_TASK MATERIAL_
(** X15.  The root of the tree Hydrate returns is the root-most level of
    the first spec (the one at the last index of its identity chain),
    when that level is not blank: its type, identity and status.  The
    specs that follow do not change it, whatever their own root-most
    levels are. *)
Theorem Hydrate_root (ref : NodeSpec) (refs : list NodeSpec) (r : TreeNode)
    (g p s : string) :
  let gvrs := strings_Split (specGVR ref) PathSeparator in
  let paths := strings_Split (specPath ref) PathSeparator in
  let statuses := strings_Split (specStatus ref) PathSeparator in
  Hydrate (ref :: refs) = Ok r →
  gvrs !! (length paths - 1) = Some g →
  paths !! (length paths - 1) = Some p →
  statuses !! (length paths - 1) = Some s →
  ¬ (g = "" ∧ p = "") →
  GVR r = g ∧ ID r = p ∧ Extras r = {[ StatusKey := s ]}.
Proof.
  intros gvrs paths statuses Hh Hg Hp Hs Hnb.
  pose proof (Hydrate_root_label ref refs r g p s Hh Hg Hp Hs Hnb) as HL.
  by injection HL.
Qed.

Lemma Hydrate_root_witness :
  let refs := [mkNodeSpec "pods::namespaces" "foo::default" "ok::ok";
               mkNodeSpec "pods::nodes" "bar::worker" "ok::toast"] in
  let r := mkTreeNode "namespaces" "default"
             [mkTreeNode "pods" "foo" [] {[ StatusKey := "ok" ]};
              mkTreeNode "nodes" "worker"
                [mkTreeNode "pods" "bar" [] {[ StatusKey := "ok" ]}]
                {[ StatusKey := "toast" ]}]
             {[ StatusKey := "ok" ]} in
  Hydrate refs = Ok r
  ∧ GVR r = "namespaces" ∧ ID r = "default"
  ∧ Extras r = {[ StatusKey := "ok" ]}.
Proof.
  intros refs r.
  assert (Hydrate refs = Ok r) as H by (vm_compute; reflexivity).
  split; [exact H|].
  refine (Hydrate_root _ _ r "namespaces" "default" "ok" H _ _ _ _).
  - reflexivity.
  - reflexivity.
  - reflexivity.
  - intros [Hg _]. discriminate Hg.
Defined.

(** ** Filter from a node below the root *)

Lemma lookup_map {A B} (f : A → B) (l : list A) (k : nat) :
  map f l !! k = f <$> l !! k.
Proof.
  revert k. induction l as [|x l IH]; intros [|k]; cbn; done.
Qed.

Lemma last_app_nonempty {A} (l1 l2 : list A) :
  l2 ≠ [] → last (l1 ++ l2) = last l2.
Proof. destruct l2 as [|x l2]; [done|]. intros _. apply last_app_cons. Qed.

Lemma last_map {A B} (f : A → B) (l : list A) :
  last (map f l) = f <$> last l.
Proof.
  induction l as [|x l IH]; [done|]. cbn [map]. rewrite !last_cons, IH.
  by destruct (last l).
Qed.

(** X16.  Filter on a node that has nodes above it answers a tree that
    starts at the topmost of them, not at the receiver: the specs of
    Flatten run up to the root, and Hydrate puts the root-most level
    first. *)
Theorem Filter_rooted_at_top (ups : list TreeNode) (t top r : TreeNode)
    (q : string) (matches : string → string → bool) :
  plain t = true → forallb (fun n => seg_plain (seg_of n)) ups = true →
  last (t :: ups) = Some top → Blank top = false →
  Filter ups (Some t) q matches = Ok (Some r) →
  GVR r = GVR top ∧ ID r = ID top
  ∧ Extras r = {[ StatusKey := status_of top ]}.
Proof.
  intros Ht Hups Htop Hnb HF. unfold Filter in HF.
  case_bool_decide as Hlen; [done|].
  destruct (Hydrate _) as [r'|] eqn:Hh; [|done]. cbn in HF.
  injection HF as ->.
  destruct (List.filter _ (Flatten ups t)) as [|s rest] eqn:Hm; [done|].
  assert (In s (Flatten ups t)) as Hin.
  { eapply (proj1 (filter_In _ s _)). rewrite Hm. by left. }
  destruct (Flatten_plain_spec ups t s Ht Hups Hin) as (p & -> & Hsb).
  set (L := rev p ++ map seg_of (t :: ups)) in *.
  unfold splits_back in Hsb. apply bool_decide_eq_true_1 in Hsb.
  destruct Hsb as (Hg & Hi & Hs).
  assert (L !! (length L - 1) = Some (seg_of top)) as Hlast.
  { replace (length L - 1) with (pred (length L)) by lia.
    rewrite <- last_lookup. unfold L.
    rewrite last_app_nonempty by done. by rewrite last_map, Htop. }
  assert (label r = (GVR top, ID top, {[ StatusKey := status_of top ]})) as HL.
  { apply (Hydrate_root_label _ rest _ _ _ _ Hh).
    - rewrite Hg, Hi, length_map, lookup_map, Hlast. done.
    - rewrite Hi, length_map, lookup_map, Hlast. done.
    - rewrite Hs, Hi, length_map, lookup_map, Hlast. done.
    - intros [Hgt Hit]. unfold Blank in Hnb. rewrite Hgt, Hit in Hnb.
      by rewrite !bool_decide_eq_true_2 in Hnb. }
  by injection HL.
Qed.

Lemma Filter_rooted_at_top_witness :
  let pods := [mkTreeNode "pods" "foo-1" [] {[ StatusKey := OkStatus ]};
               mkTreeNode "pods" "foo-2" [] {[ StatusKey := ToastStatus ]}] in
  let dep := mkTreeNode "deployments" "foo" pods {[ StatusKey := OkStatus ]} in
  let r := mkTreeNode "namespaces" "default"
             [mkTreeNode "deployments" "foo"
                [mkTreeNode "pods" "foo-2" [] {[ StatusKey := ToastStatus ]}]
                {[ StatusKey := OkStatus ]}]
             {[ StatusKey := OkStatus ]} in
  plain dep = true
  ∧ forallb (fun n => seg_plain (seg_of n)) [scenario] = true
  ∧ last [dep; scenario] = Some scenario ∧ Blank scenario = false
  ∧ Filter [scenario] (Some dep) "foo-2" starts_with = Ok (Some r)
  ∧ GVR r = GVR scenario ∧ ID r = ID scenario.
Proof.
  intros pods dep r.
  assert (plain dep = true) as H1 by (vm_compute; reflexivity).
  assert (forallb (fun n => seg_plain (seg_of n)) [scenario] = true) as H2
    by (vm_compute; reflexivity).
  assert (last [dep; scenario] = Some scenario) as H3 by reflexivity.
  assert (Blank scenario = false) as H4 by (vm_compute; reflexivity).
  assert (Filter [scenario] (Some dep) "foo-2" starts_with = Ok (Some r))
    as H5 by (vm_compute; reflexivity).
  do 5 (split; [assumption|]).
  destruct (Filter_rooted_at_top [scenario] dep scenario r "foo-2" starts_with
              H1 H2 H3 H4 H5) as (Hg & Hi & _).
  split; [exact Hg|exact Hi].
Defined.

(** ** Every level of every spec is in the tree Hydrate builds *)

Lemma existsb_flat_map {A B} (f : B → bool) (g : A → list B) (l : list A) :
  existsb f (flat_map g l) = existsb (fun x => existsb f (g x)) l.
Proof.
  induction l as [|x l IH]; [done|]. cbn. by rewrite existsb_app, IH.
Qed.

Lemma has_eq gvr id t :
  has gvr id t = is_match gvr id t || existsb (has gvr id) (Children t).
Proof.
  unfold has at 1. rewrite subtrees_eq. cbn [existsb].
  by rewrite existsb_flat_map.
Qed.

Lemma existsb_alter_mono {A} (K : A → bool) (F : A → A) : ∀ cs k,
  (∀ c, cs !! k = Some c → K c = true → K (F c) = true) →
  existsb K cs = true → existsb K (alter F k cs) = true.
Proof.
  induction cs as [|x cs IH]; intros k HF Hex; [done|].
  destruct k as [|k]; cbn in *.
  - apply orb_true_iff in Hex as [Hx|Hex].
    + by rewrite (HF x).
    + rewrite Hex. apply orb_true_r.
  - apply orb_true_iff in Hex as [Hx|Hex].
    + by rewrite Hx.
    + rewrite (IH k); [apply orb_true_r|done..].
Qed.

Lemma existsb_alter_new {A} (K : A → bool) (F : A → A) : ∀ cs k c,
  cs !! k = Some c → K (F c) = true → existsb K (alter F k cs) = true.
Proof.
  induction cs as [|x cs IH]; intros k c Hk HF; [done|].
  destruct k as [|k]; cbn in *.
  - injection Hk as ->. by rewrite HF.
  - rewrite (IH k c); [apply orb_true_r|done..].
Qed.

Lemma has_alter_at_mono gvr id f : ∀ nav t,
  (∀ n, subtree t nav = Some n →
        has gvr id n = true → has gvr id (f n) = true) →
  has gvr id t = true → has gvr id (alter_at f nav t) = true.
Proof.
  induction nav as [|k nav IH]; intros t Hf Ht; [by apply Hf|].
  cbn [alter_at]. rewrite has_eq in Ht |- *.
  cbn [Children]. unfold is_match in *. cbn [GVR ID].
  apply orb_true_iff in Ht as [Ht|Ht]; [by rewrite Ht|].
  rewrite existsb_alter_mono; [apply orb_true_r| |done].
  intros c Hc Hhas. apply IH; [|done].
  intros n Hn. apply Hf. cbn. by rewrite Hc.
Qed.

Lemma has_alter_at_new gvr id f : ∀ nav t n,
  subtree t nav = Some n → has gvr id (f n) = true →
  has gvr id (alter_at f nav t) = true.
Proof.
  induction nav as [|k nav IH]; intros t n Hn Hf.
  - cbn in *. by injection Hn as ->.
  - cbn in Hn. destruct (Children t !! k) as [c|] eqn:Hc; [|done].
    cbn [alter_at]. rewrite has_eq. cbn [Children].
    rewrite (existsb_alter_new _ _ _ _ c); [apply orb_true_r|done|].
    by eapply IH.
Qed.

Lemma has_subtree gvr id : ∀ nav t n,
  subtree t nav = Some n → has gvr id n = true → has gvr id t = true.
Proof.
  intros nav t n Hn Hhas.
  rewrite <- (alter_at_id nav t). by eapply has_alter_at_new.
Qed.

Lemma has_Find gvr id t : has gvr id t = true ↔ Find t gvr id ≠ None.
Proof.
  rewrite Find_None_subtrees. unfold has. rewrite existsb_exists.
  rewrite Forall_forall. split.
  - intros (n & Hin & Hm) Hall. apply list_elem_of_In in Hin.
    specialize (Hall n Hin). congruence.
  - intros Hnot. destruct (existsb (is_match gvr id) (subtrees t)) eqn:Hex.
    + by apply existsb_exists in Hex.
    + exfalso. apply Hnot. intros n Hin. apply list_elem_of_In in Hin.
      destruct (is_match gvr id n) eqn:Hm; [|done].
      assert (existsb (is_match gvr id) (subtrees t) = true) as Hex'
        by (apply existsb_exists; eauto).
      congruence.
Qed.

Lemma step_valid st g p s :
  is_Some (subtree st.1 st.2) →
  is_Some (subtree (hydrate_step st g p s).1 (hydrate_step st g p s).2).
Proof.
  destruct st as [root nav]. intros [n Hn]. cbn [fst snd] in *.
  unfold hydrate_step. rewrite Hn. destruct (Blank n).
  - cbn [fst snd]. rewrite (subtree_alter_at _ _ _ n Hn). by eexists.
  - destruct (Find n g p) as [v|] eqn:Hv; cbn [fst snd].
    + rewrite subtree_app, Hn. cbn.
      apply Find_found in Hv as (m & -> & _). by eexists.
    + rewrite subtree_app, (subtree_alter_at _ _ _ n Hn).
      cbn [mbind option_bind]. rewrite subtree_Add. by eexists.
Qed.

Lemma step_keeps st g p s gvr id :
  ¬ (gvr = "" ∧ id = "") →
  has gvr id st.1 = true → has gvr id (hydrate_step st g p s).1 = true.
Proof.
  destruct st as [root nav]. intros Hnb Hhas. cbn [fst] in *.
  unfold hydrate_step. destruct (subtree root nav) as [n|] eqn:Hn; [|done].
  destruct (Blank n) eqn:HB.
  - cbn [fst]. apply has_alter_at_mono; [|done].
    intros n' Hn'. rewrite Hn in Hn'. injection Hn' as <-.
    rewrite !has_eq. unfold assign. cbn [Children].
    intros [Hm|Hc]%orb_true_iff; [|rewrite Hc; apply orb_true_r].
    exfalso. apply Hnb. unfold is_match, Blank in *.
    apply andb_prop in Hm as [Hg%bool_decide_eq_true_1 Hi%bool_decide_eq_true_1].
    apply andb_prop in HB as [Hg'%bool_decide_eq_true_1 Hi'%bool_decide_eq_true_1].
    split; congruence.
  - destruct (Find n g p) as [v|]; [done|]. cbn [fst].
    apply has_alter_at_mono; [|done].
    intros n' Hn'. rewrite !has_eq. unfold Add, is_match. cbn [Children GVR ID].
    intros [Hm|Hc]%orb_true_iff; [by rewrite Hm|].
    rewrite existsb_app, Hc. apply orb_true_r.
Qed.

_WHAT YOU ARE ASKED TO DO_
Only the number is wanted: how many lines in the data include the word "injection"?

_EXPECTED OUTPUT_
6